### EXERCISE AIM
Exactly as written, copy the lines that run from the start of the data below to the line containing "action-space element and", both ends included.

### TASK INPUT
┄┄┄┄┄┄┄┄┄┄

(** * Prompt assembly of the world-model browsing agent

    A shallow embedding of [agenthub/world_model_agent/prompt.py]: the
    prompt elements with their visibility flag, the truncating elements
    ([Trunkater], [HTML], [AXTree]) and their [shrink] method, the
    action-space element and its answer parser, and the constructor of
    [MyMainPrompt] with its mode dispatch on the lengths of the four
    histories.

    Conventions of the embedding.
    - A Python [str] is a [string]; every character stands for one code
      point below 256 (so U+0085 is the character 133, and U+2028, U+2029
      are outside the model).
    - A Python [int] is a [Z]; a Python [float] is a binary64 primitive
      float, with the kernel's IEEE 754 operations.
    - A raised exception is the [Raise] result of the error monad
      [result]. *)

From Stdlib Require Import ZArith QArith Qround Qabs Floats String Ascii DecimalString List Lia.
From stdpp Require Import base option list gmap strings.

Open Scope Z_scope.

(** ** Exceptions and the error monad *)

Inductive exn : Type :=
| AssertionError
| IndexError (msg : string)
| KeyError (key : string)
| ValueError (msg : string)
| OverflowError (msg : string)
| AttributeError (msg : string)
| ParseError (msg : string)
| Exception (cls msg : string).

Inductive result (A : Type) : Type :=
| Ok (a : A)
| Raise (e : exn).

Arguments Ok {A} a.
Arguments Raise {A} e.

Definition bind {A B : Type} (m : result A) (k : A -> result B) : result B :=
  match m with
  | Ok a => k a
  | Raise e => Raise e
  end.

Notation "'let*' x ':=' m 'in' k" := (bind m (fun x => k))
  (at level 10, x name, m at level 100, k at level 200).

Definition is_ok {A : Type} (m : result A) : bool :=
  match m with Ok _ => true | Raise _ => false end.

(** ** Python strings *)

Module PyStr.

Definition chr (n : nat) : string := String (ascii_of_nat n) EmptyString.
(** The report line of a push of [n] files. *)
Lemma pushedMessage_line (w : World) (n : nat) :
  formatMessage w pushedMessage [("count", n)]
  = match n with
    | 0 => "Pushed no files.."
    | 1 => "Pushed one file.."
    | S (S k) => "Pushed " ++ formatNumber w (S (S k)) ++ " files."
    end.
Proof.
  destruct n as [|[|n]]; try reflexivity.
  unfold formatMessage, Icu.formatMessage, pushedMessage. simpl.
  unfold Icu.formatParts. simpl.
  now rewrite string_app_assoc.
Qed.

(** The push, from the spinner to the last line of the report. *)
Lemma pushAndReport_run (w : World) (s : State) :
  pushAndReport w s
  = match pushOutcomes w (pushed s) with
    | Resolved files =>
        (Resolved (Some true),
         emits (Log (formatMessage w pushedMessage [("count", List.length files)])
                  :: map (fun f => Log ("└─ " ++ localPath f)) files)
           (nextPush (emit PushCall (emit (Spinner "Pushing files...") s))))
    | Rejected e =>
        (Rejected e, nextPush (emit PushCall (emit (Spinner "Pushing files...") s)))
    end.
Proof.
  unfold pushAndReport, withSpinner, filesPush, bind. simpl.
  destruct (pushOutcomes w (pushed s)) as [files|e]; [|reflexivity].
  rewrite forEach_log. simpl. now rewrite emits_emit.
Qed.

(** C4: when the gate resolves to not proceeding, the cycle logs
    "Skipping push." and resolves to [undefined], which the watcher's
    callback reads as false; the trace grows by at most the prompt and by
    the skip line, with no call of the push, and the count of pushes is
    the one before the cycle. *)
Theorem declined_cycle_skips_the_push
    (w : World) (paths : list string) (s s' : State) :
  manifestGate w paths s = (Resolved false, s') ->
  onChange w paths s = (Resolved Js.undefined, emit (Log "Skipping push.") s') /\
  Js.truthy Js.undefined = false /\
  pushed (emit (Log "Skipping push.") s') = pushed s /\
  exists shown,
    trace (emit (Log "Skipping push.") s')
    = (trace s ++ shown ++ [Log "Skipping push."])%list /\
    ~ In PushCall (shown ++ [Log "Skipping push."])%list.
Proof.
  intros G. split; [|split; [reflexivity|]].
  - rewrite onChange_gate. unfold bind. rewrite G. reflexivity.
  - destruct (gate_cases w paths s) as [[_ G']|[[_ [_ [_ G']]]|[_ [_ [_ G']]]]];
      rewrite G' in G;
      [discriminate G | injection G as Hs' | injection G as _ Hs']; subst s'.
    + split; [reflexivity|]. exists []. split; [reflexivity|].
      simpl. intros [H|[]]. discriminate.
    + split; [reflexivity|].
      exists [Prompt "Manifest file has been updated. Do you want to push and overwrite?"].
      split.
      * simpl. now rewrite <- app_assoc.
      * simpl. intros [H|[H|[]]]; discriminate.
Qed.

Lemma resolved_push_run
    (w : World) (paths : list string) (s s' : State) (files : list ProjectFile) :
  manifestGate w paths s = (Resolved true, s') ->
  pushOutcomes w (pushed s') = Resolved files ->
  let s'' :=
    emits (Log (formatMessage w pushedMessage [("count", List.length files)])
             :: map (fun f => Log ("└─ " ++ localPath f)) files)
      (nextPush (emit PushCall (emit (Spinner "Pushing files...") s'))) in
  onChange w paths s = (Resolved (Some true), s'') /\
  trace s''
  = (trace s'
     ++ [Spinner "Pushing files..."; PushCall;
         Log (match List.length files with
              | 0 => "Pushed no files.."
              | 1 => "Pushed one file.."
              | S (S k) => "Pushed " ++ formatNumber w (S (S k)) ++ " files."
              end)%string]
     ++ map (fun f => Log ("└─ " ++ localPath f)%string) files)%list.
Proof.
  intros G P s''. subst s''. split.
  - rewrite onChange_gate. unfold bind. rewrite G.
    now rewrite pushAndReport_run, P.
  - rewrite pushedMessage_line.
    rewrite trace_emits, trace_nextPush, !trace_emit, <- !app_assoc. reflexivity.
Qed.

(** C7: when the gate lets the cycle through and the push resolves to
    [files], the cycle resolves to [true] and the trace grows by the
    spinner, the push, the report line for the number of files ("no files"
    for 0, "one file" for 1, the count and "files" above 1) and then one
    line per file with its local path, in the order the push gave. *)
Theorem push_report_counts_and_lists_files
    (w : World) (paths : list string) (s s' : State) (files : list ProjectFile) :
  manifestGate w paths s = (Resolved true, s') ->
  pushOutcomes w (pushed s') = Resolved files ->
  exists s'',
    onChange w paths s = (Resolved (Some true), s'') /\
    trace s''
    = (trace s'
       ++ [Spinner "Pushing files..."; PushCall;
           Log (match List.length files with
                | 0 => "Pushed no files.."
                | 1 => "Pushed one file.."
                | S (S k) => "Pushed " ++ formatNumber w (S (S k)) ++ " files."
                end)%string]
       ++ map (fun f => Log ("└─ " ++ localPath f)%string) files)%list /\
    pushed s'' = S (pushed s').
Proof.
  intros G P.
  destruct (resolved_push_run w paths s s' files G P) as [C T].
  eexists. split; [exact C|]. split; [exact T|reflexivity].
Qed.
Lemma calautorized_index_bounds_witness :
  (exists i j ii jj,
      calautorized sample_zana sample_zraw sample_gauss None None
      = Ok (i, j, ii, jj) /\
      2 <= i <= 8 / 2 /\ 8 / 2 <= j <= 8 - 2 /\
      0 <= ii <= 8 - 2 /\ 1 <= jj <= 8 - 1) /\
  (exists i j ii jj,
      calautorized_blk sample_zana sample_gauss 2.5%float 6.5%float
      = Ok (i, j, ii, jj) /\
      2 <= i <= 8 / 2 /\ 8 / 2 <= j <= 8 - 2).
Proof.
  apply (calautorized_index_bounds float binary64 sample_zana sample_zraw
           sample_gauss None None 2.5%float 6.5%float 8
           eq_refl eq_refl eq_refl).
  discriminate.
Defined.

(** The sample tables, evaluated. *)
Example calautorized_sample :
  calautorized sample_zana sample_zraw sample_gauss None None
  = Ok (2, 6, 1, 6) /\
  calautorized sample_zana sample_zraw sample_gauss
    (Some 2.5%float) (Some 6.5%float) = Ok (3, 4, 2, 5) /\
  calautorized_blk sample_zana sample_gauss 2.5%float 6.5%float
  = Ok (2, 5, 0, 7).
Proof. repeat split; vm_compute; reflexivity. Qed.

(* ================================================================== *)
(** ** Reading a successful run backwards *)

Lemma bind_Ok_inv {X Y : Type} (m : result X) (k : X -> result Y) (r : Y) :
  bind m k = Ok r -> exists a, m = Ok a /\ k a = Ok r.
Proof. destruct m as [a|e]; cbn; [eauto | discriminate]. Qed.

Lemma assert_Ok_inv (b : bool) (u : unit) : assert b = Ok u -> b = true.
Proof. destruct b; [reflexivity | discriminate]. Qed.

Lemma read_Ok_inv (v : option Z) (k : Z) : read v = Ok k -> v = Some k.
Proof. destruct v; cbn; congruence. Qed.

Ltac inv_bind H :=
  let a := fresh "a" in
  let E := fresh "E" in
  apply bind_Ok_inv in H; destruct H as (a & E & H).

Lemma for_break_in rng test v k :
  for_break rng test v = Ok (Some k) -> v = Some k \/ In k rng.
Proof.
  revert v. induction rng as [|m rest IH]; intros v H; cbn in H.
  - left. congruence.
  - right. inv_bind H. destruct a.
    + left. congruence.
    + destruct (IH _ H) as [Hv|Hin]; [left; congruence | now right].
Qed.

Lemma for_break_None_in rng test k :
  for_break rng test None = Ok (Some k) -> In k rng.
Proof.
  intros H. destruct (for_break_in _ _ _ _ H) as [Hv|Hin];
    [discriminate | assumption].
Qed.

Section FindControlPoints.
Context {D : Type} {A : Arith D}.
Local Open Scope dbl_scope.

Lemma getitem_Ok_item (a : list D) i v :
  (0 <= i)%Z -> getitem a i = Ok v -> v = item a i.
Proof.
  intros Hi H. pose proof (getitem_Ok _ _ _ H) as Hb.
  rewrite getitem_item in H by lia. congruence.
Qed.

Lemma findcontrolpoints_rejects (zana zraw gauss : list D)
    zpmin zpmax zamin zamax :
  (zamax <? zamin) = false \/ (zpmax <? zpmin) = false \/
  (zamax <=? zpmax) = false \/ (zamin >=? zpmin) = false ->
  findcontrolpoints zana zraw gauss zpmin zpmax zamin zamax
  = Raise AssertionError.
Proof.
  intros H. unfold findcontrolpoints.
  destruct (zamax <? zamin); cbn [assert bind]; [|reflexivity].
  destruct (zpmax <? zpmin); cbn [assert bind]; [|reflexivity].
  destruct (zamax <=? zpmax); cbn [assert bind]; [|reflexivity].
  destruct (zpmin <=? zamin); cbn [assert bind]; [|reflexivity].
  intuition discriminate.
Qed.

┄┄┄┄┄┄┄┄┄┄

### EXERCISE RESULT
(** * Prompt assembly of the world-model browsing agent

    A shallow embedding of [agenthub/world_model_agent/prompt.py]: the
    prompt elements with their visibility flag, the truncating elements
    ([Trunkater], [HTML], [AXTree]) and their [shrink] method, the
    action-space element and its answer parser, and the constructor of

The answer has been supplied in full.